Le livre est sorti dans une première version, courte en 1997 et j’ai commencé à travailler sur la version longue aussitôt après avoir terminé cette première mouture (qui constitue maintenant le premier chapitre de ce nouveau livre). Mais je n’ai jamais travaillé dessus de manière continue. J’ai pris de longues pauses entre chaque chapitre pour élaborer d’autres projets, d’autres livres. J’avais terminé à peu près la moitié en 2006, lorsque j’ai cessé de me concentrer sur Tito on Ice. Puis j’ai repris en 2013 et j’ai fini l’autre moitié sur à peu près deux ans. Il y avait quelque chose de très particulier à travailler de nouveau après tant d’années à n’avoir fait que des choses très différentes. Je pensais que ce serait difficile mais au contraire je sentais très bien les choses et la partie la plus étrange fut de découvrir que j’avais réussi à développer mes compétences d’artiste après huit années de quasi inactivité dans le dessin. Il a toujours été question que le livre soit de cette taille et de ce format. Limitations ou restrictions dans la forme peuvent être vraiment inspirants, car en excluant un large éventail de possibilités, il est plus facile de se concentrer sur ce qui est pertinent. Et puis ça devient un défi de comment raconter son histoire avec un panel d’outils narratifs très limité. J’ai constaté que l’atmosphère claustrophobe, rendue par le fait que la taille de la case ne change jamais (à une exception près) correspond bien au thème décrit par le livre. La narration change radicalement comparé à un format ou la page est divisé en plusieurs cases. Chaque case, chaque dessin doit avoir beaucoup plus de poids puisqu’il est unique. Elle ne doit pas nécessairement contenir beaucoup d’informations mais elle se doit d’être une petite histoire en soi. C’est un très bon exercice.

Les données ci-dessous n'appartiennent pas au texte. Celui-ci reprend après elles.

Lemma walked_lookup dir names e :
  walked dir names e -> wellFormed dir = true ->
  (exists k l, dir = Dir k (Some l) /\ Fs.lookup l names = Some e) /\
  Forall (fun n => validName n = true) names /\ names <> [] /\
  last names "" = name e.
Proof.
  induction 1 as [k l e Hin|k l d names e Hin Hd Hwalk IH]; intros Hwf;
    destruct (wellFormed_Dir _ _ Hwf) as [Hu Hall].
  - split; [|split; [|split]].
    + exists k, l. split; [reflexivity|].
      cbn [Fs.lookup]. now rewrite (find_unique _ _ Hu Hin).
    + constructor; [|constructor]. apply wellFormed_name. now apply Hall.
    + discriminate.
    + reflexivity.
  - destruct (IH (Hall _ Hin)) as ((k' & l' & -> & Hlook) & Hvalid & Hne & Hlast).
    split; [|split; [|split]].
    + exists k, l. split; [reflexivity|].
      cbn [Fs.lookup]. rewrite (find_unique _ _ Hu Hin).
      destruct names as [|m names]; [now destruct Hne|exact Hlook].
    + constructor; [|exact Hvalid]. apply wellFormed_name. now apply Hall.
    + discriminate.
    + destruct names as [|m names]; [now destruct Hne|exact Hlast].
Qed.

Lemma lookup_app through :
  forall listing k sub names,
    Fs.lookup listing through = Some (Dir k (Some sub)) -> names <> [] ->
    Fs.lookup listing (through ++ names) = Fs.lookup sub names.
Proof.
  induction through as [|c through IH]; intros listing k sub names Hl Hne;
    [discriminate Hl|].
  cbn [app Fs.lookup] in *.
  destruct (find (fun e => String.eqb (name e) c) listing) as [e|]; [|discriminate].
  destruct through as [|c' through].
  - injection Hl as ->. cbn [app].
    destruct names as [|m names]; [now destruct Hne|reflexivity].
  - cbn [app]. destruct e as [?|? [l|]|?]; try discriminate.
    now apply (IH l k sub names).
Qed.

Lemma lookup_wellFormed comps :
  forall listing e,
    forallb wellFormed listing = true -> Fs.lookup listing comps = Some e ->
    wellFormed e = true.
Proof.
  induction comps as [|c comps IH]; intros listing e Hall Hl; [discriminate Hl|].
  cbn [Fs.lookup] in Hl.
  destruct (find (fun e => String.eqb (name e) c) listing) as [x|] eqn:Hf;
    [|discriminate].
  apply find_some in Hf. destruct Hf as [Hin _].
  assert (Hx : wellFormed x = true)
    by (apply (proj1 (forallb_forall wellFormed listing) Hall), Hin).
  destruct comps as [|c' comps]; [congruence|].
  destruct x as [?|k [l|]|?]; try discriminate.
  apply (IH l e); [|exact Hl].
  apply forallb_forall. now apply wellFormed_Dir with (n := k).
Qed.

Lemma stat_lookup root p e :
  Path.components p <> [] -> Fs.stat root p = Ok e ->
  Fs.lookup root (Path.components p) = Some e.
Proof.
  unfold Fs.stat. destruct (Path.components p) as [|c comps]; [now intros []|].
  intros _. destruct (Fs.lookup root (c :: comps)); congruence.
Qed.

Lemma repositories_valid repo : In repo repositories -> validName repo = true.
Proof.
  revert repo. apply Forall_forall. repeat constructor.
Qed.

Lemma repository_path cwd repo :
  validName repo = true ->
  Path.join (reposPath cwd) [repo] = pathOf (Path.components cwd ++ ["repos"; repo]).
Proof.
  intros H. rewrite join_valid by assumption. unfold reposPath.
  rewrite join_valid by reflexivity. cbn [pathOf Path.components].
  now rewrite <- app_assoc.
Qed.

Lemma descends_allowed e : descends e = true -> allowedDirectory (name e) = true.
Proof.
  unfold descends, allowedDirectory, array_includes, excludedNames. cbn [existsb].
  intros H. repeat (apply andb_prop in H; destruct H as [H ?]).
  repeat match goal with
         | H : negb _ = true |- _ => apply negb_true_iff in H; rewrite H
         end.
  reflexivity.
Qed.

Lemma walked_directories dir names e :
  walked dir names e -> Forall (fun d => allowedDirectory d = true) (removelast names).
Proof.
  induction 1 as [k l e Hin|k l d names e Hin Hd Hwalk IH].
  - constructor.
  - cbn [removelast]. destruct names as [|m names]; [inversion Hwalk|].
    constructor; [now apply descends_allowed|exact IH].
Qed.

(** In a well-formed tree, a result names the file it comes from: its
    path is the repository and the names down to the file, joined by
    separators, and the file is found there. *)
Lemma search_result_location cwd root searchTerms l r :
  wellFormedListing root = true ->
  reposLoop cwd root repositories searchTerms [] = Ok l -> In r l ->
  exists repo names n text,
    In repo repositories /\
    Forall (fun x => validName x = true) names /\ names <> [] /\
    Fs.lookup root (Path.components cwd ++ "repos" :: repo :: names) =
    Some (File n (Some text)) /\
    last names "" = n /\
    findMatches cwd text searchTerms
      (pathOf (Path.components cwd ++ "repos" :: repo :: names)) repo = Ok [r] /\
    Forall (fun d => allowedDirectory d = true) (removelast names) /\
    isSearchableFile n = true.
Proof.
  intros Hwf Hl Hin. unfold wellFormedListing in Hwf.
  apply andb_prop in Hwf. destruct Hwf as [_ Hwf].
  destruct (reposLoop_sound _ _ _ _ _ _ _ Hl Hin)
    as [[]|(repo & stats & names & text & Hrepo & Hst & n & Hwalk & Hsearchable & Hm)].
  pose proof (walked_directories _ _ _ Hwalk) as Hdirs.
  pose proof (repositories_valid _ Hrepo) as Hvalid.
  rewrite repository_path in Hst, Hm by assumption.
  apply stat_lookup in Hst; [|cbn [pathOf Path.components]; now destruct (Path.components cwd)].
  cbn [pathOf Path.components] in Hst.
  pose proof (lookup_wellFormed _ _ _ Hwf Hst) as Hstats.
  destruct (walked_lookup _ _ _ Hwalk Hstats)
    as ((k & sub & -> & Hlook) & Hnames & Hne & Hlast).
  exists repo, names, n, text. repeat split; try assumption.
  - rewrite <- Hlook.
    change (Path.components cwd ++ "repos" :: repo :: names)
      with (Path.components cwd ++ ["repos"; repo] ++ names).
    rewrite app_assoc. now apply lookup_app with (k := k).
  - rewrite joinAll_valid in Hm by assumption.
    cbn [pathOf Path.components] in Hm. now rewrite <- app_assoc in Hm.
Qed.

Lemma findMatches_fields cwd doc searchTerms filePath repo r :
  findMatches cwd doc searchTerms filePath repo = Ok [r] ->
  title r = getDocumentTitle doc (Path.basename filePath) /\
  path r = Path.relative (reposPath cwd) filePath /\
  repository r = repo /\
  1 <= score r /\
  scoreLoop (toLowerCase doc) searchTerms 0 = Ok (score r) /\
  createExcerpt (relevantLoop (split (ascii_of_nat 10) doc) searchTerms 0
                   (split (ascii_of_nat 10) doc)) searchTerms = Ok (excerpt r).
Proof.
  intros H. destruct (findMatches_Ok _ _ _ _ _ _ H) as [Hnil|(n & text & Hs & Hn & He & Hr)];
    [discriminate Hnil|].
  injection Hr as ->. cbn [title path repository score excerpt]. now repeat split.
Qed.

Lemma createExcerpt_length relevantLines searchTerms text :
  createExcerpt relevantLines searchTerms = Ok text -> String.length text <= 503.
Proof.
  unfold createExcerpt. destruct relevantLines as [|bestMatch _].
  - intros H. replace text with EmptyString by congruence. cbn. lia.
  - destruct (highlight (content bestMatch) searchTerms) as [e| |]; cbn [bind];
      try discriminate.
    destruct (500 <? String.length e) eqn:Hlong; intros H.
    + replace text with (substring_to 500 e ++ "...")%string by congruence.
      rewrite length_append, length_substring_to.
      change (String.length "...") with 3. lia.
    + replace text with e by congruence. apply Nat.ltb_ge in Hlong. lia.
Qed.

(* ================================================================== *)
(** ** What the search returns, and what it leaves out *)
(* ================================================================== *)

(** X2. Every result of a search was built by [findMatches] from the
    text of a file that can be read, that the classifier accepts, and
    that lies in one of the nine repositories, below directories the
    walk descends into only. *)
Theorem search_results_come_from_files (cwd : Path.t) (root : list entry)
  (query : string) (l : list SearchResult) (r : SearchResult) :
  searchRepositoryDocuments cwd root query = Ok l -> In r l ->
  exists repo stats names text,
    In repo repositories /\
    Fs.stat root (Path.join (reposPath cwd) [repo]) = Ok stats /\
    comesFrom cwd (searchTermsOf query) repo (Path.join (reposPath cwd) [repo])
      stats names text r.
Proof.
  unfold searchRepositoryDocuments. intros Hs Hin.
  destruct (reposLoop cwd root repositories (searchTermsOf query) [])
    as [encountered| |] eqn:Hl; cbn [bind] in Hs; try discriminate.
  assert (Hsort : l = Array_sort byScore encountered) by congruence.
  rewrite Hsort in Hin.
  apply (Permutation_in _ (Permutation_sym (Array_sort_perm encountered))) in Hin.
  destruct (reposLoop_sound _ _ _ _ _ _ _ Hl Hin) as [[]|H]. exact H.
Qed.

[Entretien réalisé par mail entre décembre 2016 et avril 2017]

Notes

  1. Machine utilisant le procédé de duplication par transfert d’encre via une solution à base d’alcool, qui permet de faire des copies à l’encre bleue.
  2. Nick Cave, Laibach ou encore The Cure y sont directement cités.
  3. Courant musical typiquement new-yorkais opposé au terme New Wave, abusivement utilisé par les médias de l’époque.